» **What is expected**
Find the line containing "Proof. intros [? ? ? ? ? Hb". Reproduce it and every line after it up to the end of the records, exactly as written.

[Start of Attachment]

(** ** Safety

    No callback gets a range outside the data, whatever bytes arrive, and no
    assertion of [http_parser_execute] fails.  Two facts about the automaton are
    needed, and checked on all its states and bytes: [query_string] only happens
    where [start_query] has happened, and [write_value] only where [write_field]
    has followed the last [start_field]. *)

(** The states inside a query, and those inside a field name. *)
Definition in_query (c : Z) : bool := bool_decide (c ∈ [30; 31; 32]).
Definition in_field (c : Z) : bool := bool_decide (c ∈ [14; 18]).

(** The two facts along a list of actions: whether the query has been started, and the field name
    is complete; [None] when an action comes too early. *)
Definition track1 (a : Http11Parser.action) (x : bool * bool) : option (bool * bool) :=
  match a with
  | Http11Parser.start_query => Some (true, snd x)
  | Http11Parser.query_string => if fst x then Some x else None
  | Http11Parser.start_field => Some (fst x, false)
  | Http11Parser.write_field => Some (fst x, true)
  | Http11Parser.write_value => if snd x then Some x else None
  | _ => Some x
  end.
Fixpoint track (l : list Http11Parser.action) (x : bool * bool) : option (bool * bool) :=
  match l with
  | [] => Some x
  | a :: l => match track1 a x with Some x => track l x | None => None end
  end.
(** What must hold on entering state [n]. *)
Definition enters (n : Z) (x : bool * bool) : bool :=
  implb (in_query n) (fst x) && (in_field n || snd x).
Definition start_facts (c : Z) : bool * bool := (in_query c, negb (in_field c)).
#[global] Instance action_eq_dec : EqDecision Http11Parser.action.
Proof. solve_decision. Defined.
Definition safe_label (c : Z) (l : Http11Parser.label) : bool :=
  match l with
  | Http11Parser.st n => (n =? 0) || (Http11Parser.range 1 n 349 && enters n (start_facts c))
  | Http11Parser.tr k =>
    let '(l, n) := lookup_tr k in
    match track l (start_facts c) with
    | Some x => Http11Parser.range 1 n 349 &&
                (if bool_decide (Http11Parser.done_ ∈ l) then 348 <=? n else enters n x)
    | None => false
    end
  end.
Definition safe_state (c : Z) : bool :=
  match case_of c with
  | None => false
  | Some f => forallb (fun b => safe_label c (f false (schar b)) && safe_label c (f true (schar b))) (seqZ 0 256)
  end.
Lemma safe_automaton : forallb safe_state (seqZ 1 349) = true.
Proof. vm_compute. reflexivity. Qed.

Lemma case_of_safe c b relaxed :
  1 <= c <= 349 -> 0 <= b < 256 ->
  exists f, case_of c = Some f /\ safe_label c (f relaxed (schar b)) = true.
Proof.
  intros Hc Hb. pose proof safe_automaton as H. rewrite forallb_forall in H.
  specialize (H c). unfold safe_state in H. destruct (case_of c) as [f|].
  - exists f. split; [done|]. rewrite forallb_forall in H.
    specialize (H ltac:(apply list_elem_of_In, elem_of_seqZ; lia) b ltac:(apply list_elem_of_In, elem_of_seqZ; lia)).
    apply andb_true_iff in H as [H1 H2]. by destruct relaxed.
  - discriminate H. apply list_elem_of_In, elem_of_seqZ. lia.
Qed.

(** The result is a value with [P], or the exception of a string that is too long. *)
Definition safely {A} (r : res HttpRequestParser A) (P : A -> HttpRequestParser -> Prop) : Prop :=
  match r with Ok a s => P a s | Throw e _ => e = length_error | Fail_ _ => False end.

Lemma safely_bind {A B} (m : cmd A) (k : A -> cmd B) s P :
  safely (m s) (fun a s' => safely (k a s') P) -> safely (bind m k s) P.
Proof. unfold bind, safely. by destruct (m s). Qed.

Lemma strncmp_mem_some text : forall m n, 0 <= n <= Z.of_nat (length m) -> is_Some (strncmp_mem text m n).
Proof.
  induction text as [|x text IH]; intros m n Hn; cbn [strncmp_mem];
    destruct (Z.eqb_spec n 0) as [|Hne]; try (by eexists); destruct m as [|b m]; simpl in Hn; try lia; try (by eexists).
  destruct (x =? b); [|by eexists]. apply IH. lia.
Qed.

Section safety.
Context (mem : list Z) (len : Z).
(** The block goes on behind the data for at least the longest method name. *)
Context (Hmem : len + 11 <= Z.of_nat (length mem)) (Hlen : 0 < len < 2 ^ 31).
(** The state the parser was in when it was called. *)
Context (c0 : Z).
Definition kept (q : http_parser) : Prop := cs q = c0 /\ nread q = 0.

(** The offsets of the parser at position [pos], with the facts [x]. *)
Record conc (x : bool * bool) (pos : Z) (q : http_parser) : Prop := {
  c_mark : 0 <= mark q <= pos;
  c_field_start : 0 <= field_start q <= pos;
  c_field_len : 0 <= field_len q <= pos;
  c_field : snd x = true -> field_start q + field_len q <= pos;
  c_query : fst x = true -> 0 <= query_start q < 2 ^ 31;
  c_body : body_start q = 0;
  c_kept : kept q
}.

Lemma string_at_ok {S} at_ n (s : S) :
  0 <= at_ -> 0 <= n -> at_ + n <= len -> exists w, string_at mem at_ n s = Ok w s.
Proof.
  intros H1 H2 H3. unfold string_at, max_size. rewrite (proj2 (Z.ltb_ge _ _)) by lia.
  rewrite !bool_decide_eq_true_2 by lia. by eexists.
Qed.

Lemma find_method_some l at_ : 0 <= at_ < len ->
  Forall (fun e => (String.length (method_text e) <= 11)%nat) l ->
  is_Some (find_method l (bytes_at mem at_)).
Proof.
  intros Ha. induction 1 as [|e l He _ IH]; simpl; [by eexists|].
  destruct (strncmp_mem_some (bytes_of (method_text e)) (bytes_at mem at_) (Z.of_nat (String.length (method_text e))))
    as [[] ->]; [|by eexists|done]. unfold bytes_at. rewrite length_drop. lia.
Qed.

Lemma method_lengths : Forall (fun e => (String.length (method_text e) <= 11)%nat) HTTP_METHOD_MAP.
Proof. eapply bool_decide_unpack. vm_compute. exact I. Qed.

(** A callback that returns, and only changes the request and the error. *)
Definition quiet (m : cmd unit) : Prop := forall s, exists s', m s = Ok tt s' /\ m_parser s' = m_parser s.

Lemma quiet_on_data f : quiet (on_data f).
Proof. intros s. by eexists. Qed.
Lemma quiet_set_error v : quiet (set_error v).
Proof. intros s. by eexists. Qed.
Lemma quiet_string at_ n (k : string -> cmd unit) :
  0 <= at_ -> 0 <= n -> at_ + n <= len -> (forall w, quiet (k w)) -> quiet (bind (string_at mem at_ n) k).
Proof.
  intros H1 H2 H3 Hk s. destruct (string_at_ok at_ n s H1 H2 H3) as [w E]. unfold bind. rewrite E. apply Hk.
Qed.
#[local] Hint Resolve quiet_on_data quiet_set_error : core.

Lemma quiet_method at_ n : 0 <= at_ < len -> 0 <= n -> at_ + n <= len -> quiet (on_request_method mem at_ n).
Proof.
  intros H1 H2 H3 s. unfold on_request_method, bind at 1, or_undef.
  destruct (find_method_some HTTP_METHOD_MAP at_ H1 method_lengths) as [m ->]. unfold ret.
  case_bool_decide; [|apply quiet_on_data]. apply quiet_string; auto; lia.
Qed.

Lemma quiet_version at_ n : 0 <= at_ -> 0 <= n -> at_ + n <= len -> quiet (on_request_version mem at_ n).
Proof.
  intros H1 H2 H3 s. unfold on_request_version, bind at 1, or_undef.
  assert (0 <= n <= Z.of_nat (length (bytes_at mem at_))) as Hn by (unfold bytes_at; rewrite length_drop; lia).
  destruct (strncmp_mem_some (bytes_of "HTTP/1.1") _ n Hn) as [[] ->]; unfold ret; [apply quiet_on_data|].
  unfold bind at 1. destruct (strncmp_mem_some (bytes_of "HTTP/1.0") _ n Hn) as [[] ->]; [apply quiet_on_data|].
  apply quiet_string; auto; lia.
Qed.

Lemma quiet_field f fl v vl : 0 <= f -> 0 <= fl -> f + fl <= len -> 0 <= v -> 0 <= vl -> v + vl <= len ->
  quiet (on_request_http_field mem f fl v vl).
Proof.
  intros. unfold on_request_http_field. destruct (fl =? 0); [intros s; by eexists|].
  apply quiet_string; auto. intros w. apply quiet_string; auto.
Qed.

(** A quiet callback keeps the offsets. *)
Lemma safely_quiet (m : cmd unit) s x pos :
  quiet m -> conc x pos (m_parser s) ->
  safely ((m ;;; ret false) s) (fun stop s' => stop = false /\ conc x pos (m_parser s')).
Proof. intros Hm Hc. unfold bind. destruct (Hm s) as (s' & -> & E). simpl. by rewrite E. Qed.

Definition after_act (a : Http11Parser.action) (x : bool * bool) (pos : Z) (stop : bool) (s' : HttpRequestParser) : Prop :=
  let q := m_parser s' in
  if stop then a = Http11Parser.done_ /\ 0 <= mark q <= pos /\ 0 <= field_start q <= pos /\ 0 <= field_len q <= pos /\
               0 <= body_start q <= pos + 1 /\ kept q
  else a <> Http11Parser.done_ /\ conc x pos q.

Lemma act_safe a x x' pos s :
  0 <= pos < len -> conc x pos (m_parser s) -> track1 a x = Some x' ->
  safely (act mem len a pos s) (after_act a x' pos).
Proof.
  intros Hp Hc Ht. pose proof Hc as [Hm Hfs Hfl Hf Hq Hb Hcs].
  assert (LEN (mark (m_parser s)) pos = pos - mark (m_parser s)) as Em by (apply wrap_id; unfold in_u; lia).
  assert (LEN (field_start (m_parser s)) pos = pos - field_start (m_parser s)) as Ef by (apply wrap_id; unfold in_u; lia).
  unfold act, bind at 1, gets.
  assert (forall m, a <> Http11Parser.done_ -> x = x' -> quiet m ->
    safely ((m ;;; ret false) s) (after_act a x' pos)) as Hquiet.
  { intros m Ha <- Hq'. pose proof (safely_quiet m s x pos Hq' Hc) as H. unfold safely in *.
    destruct ((m ;;; ret false) s); [|done..]. unfold after_act. destruct H as [-> H]. done. }
  destruct a; simpl in Ht; try (injection Ht as <-);
    try (apply Hquiet; [done|done|]; rewrite ?Em; unfold on_request_uri, on_request_fragment, on_request_path;
         solve [intros ?; by eexists | apply quiet_string; auto; lia | apply quiet_version; lia | apply quiet_method; lia]);
    try (unfold bind, on_parser, modify, ret, safely, after_act; simpl; split; [done|];
         constructor; simpl; intros; rewrite ?Ef; auto; lia).
  - destruct (snd x) eqn:Es; [|done]. injection Ht as <-. specialize (Hf eq_refl).
    apply Hquiet; [done|done|]. rewrite Em. apply quiet_field; lia.
  - destruct (fst x) eqn:Es; [|done]. injection Ht as <-. specialize (Hq eq_refl).
    destruct (Z.le_gt_cases (query_start (m_parser s)) pos) as [Hle|Hgt].
    + apply Hquiet; [done|done|]. unfold on_request_query.
      assert (LEN (query_start (m_parser s)) pos = pos - query_start (m_parser s)) as ->
        by (apply wrap_id; unfold in_u; lia). apply quiet_string; auto; lia.
    + unfold on_request_query, bind, string_at.
      assert (LEN (query_start (m_parser s)) pos = pos - query_start (m_parser s) + 2 ^ 64) as ->.
      { unfold LEN, wrap. rewrite <- (Z.mod_add _ 1) by lia. rewrite Z.mod_small by lia. lia. }
      unfold max_size. rewrite (proj2 (Z.ltb_lt _ _)) by lia. done.
  - unfold bind, on_parser, modify, ret, safely, after_act, on_request_header_done.
    destruct (_ || _); simpl; split_and!; try done; lia.
Qed.

Lemma conc_mono x pos pos' q : conc x pos q -> pos <= pos' -> conc x pos' q.
Proof. intros [? ? ? ? ? ? ?] H. constructor; auto; try lia. intros E. specialize (c_field0 E). lia. Qed.

Lemma acts_safe l : forall x x' pos s,
  0 <= pos < len -> conc x pos (m_parser s) -> track l x = Some x' ->
  safely (acts mem len l pos s) (fun stop s' =>
    let q := m_parser s' in
    if stop then Http11Parser.done_ ∈ l /\ 0 <= mark q <= pos /\ 0 <= field_start q <= pos /\
                 0 <= field_len q <= pos /\ 0 <= body_start q <= pos + 1 /\ kept q
    else Http11Parser.done_ ∉ l /\ conc x' pos q).
Proof.
  induction l as [|a l IH]; intros x x' pos s Hp Hc Ht.
  { injection Ht as <-. simpl. split; [set_solver|done]. }
  cbn [track] in Ht. destruct (track1 a x) as [y|] eqn:E; [|done]. cbn [acts]. apply safely_bind.
  pose proof (act_safe a x y pos s Hp Hc E) as H. unfold safely in *. destruct (act mem len a pos s) as [stop s1| |]; [|done..].
  unfold after_act in H. destruct stop.
  - simpl. destruct H as [-> H]. split; [set_solver|done].
  - destruct H as [Hne H]. specialize (IH y x' pos s1 Hp H Ht). destruct (acts mem len l pos s1) as [stop s2| |]; [|done..].
    simpl in *. destruct stop; destruct IH as [IH1 IH2]; (split; [set_solver|done]).
Qed.

(** The offsets at the end of a run. *)
Definition final_ok (p c : Z) (q : http_parser) : Prop :=
  0 <= p <= len /\ 0 <= c <= 349 /\ 0 <= mark q < len /\ 0 <= field_start q < len /\ 0 <= field_len q <= len /\
  0 <= body_start q <= len /\ (c < 348 -> body_start q = 0) /\ kept q /\ (in_query c = true -> 0 <= query_start q < 2 ^ 31).

Lemma conc_final c pos p q : conc (start_facts c) (Z.max 0 (pos - 1)) q -> 0 <= pos <= len -> 0 <= c <= 349 ->
  0 <= p <= len -> final_ok p c q.
Proof. intros [? ? ? ? ? Hb Hcs] H H' Hp. unfold final_ok. rewrite Hb. split_and!; auto; lia. Qed.

Lemma conc_enters n x pos q : enters n x = true -> conc x pos q -> conc (start_facts n) pos q.
Proof.
  intros [H1 H2]%andb_true_iff [? ? ? Hf Hq ? ?]. constructor; try done; simpl.
  - intros Hn%negb_true_iff. rewrite Hn in H2. auto.
  - intros Hn. rewrite Hn in H1. auto.
Qed.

[End of Attachment]

» **Answer for the task**
Proof. intros [? ? ? ? ? Hb Hcs] H H' Hp. unfold final_ok. rewrite Hb. split_and!; auto; lia. Qed.

Lemma conc_enters n x pos q : enters n x = true -> conc x pos q -> conc (start_facts n) pos q.
Proof.
  intros [H1 H2]%andb_true_iff [? ? ? Hf Hq ? ?]. constructor; try done; simpl.
  - intros Hn%negb_true_iff. rewrite Hn in H2. auto.
  - intros Hn. rewrite Hn in H1. auto.
Qed.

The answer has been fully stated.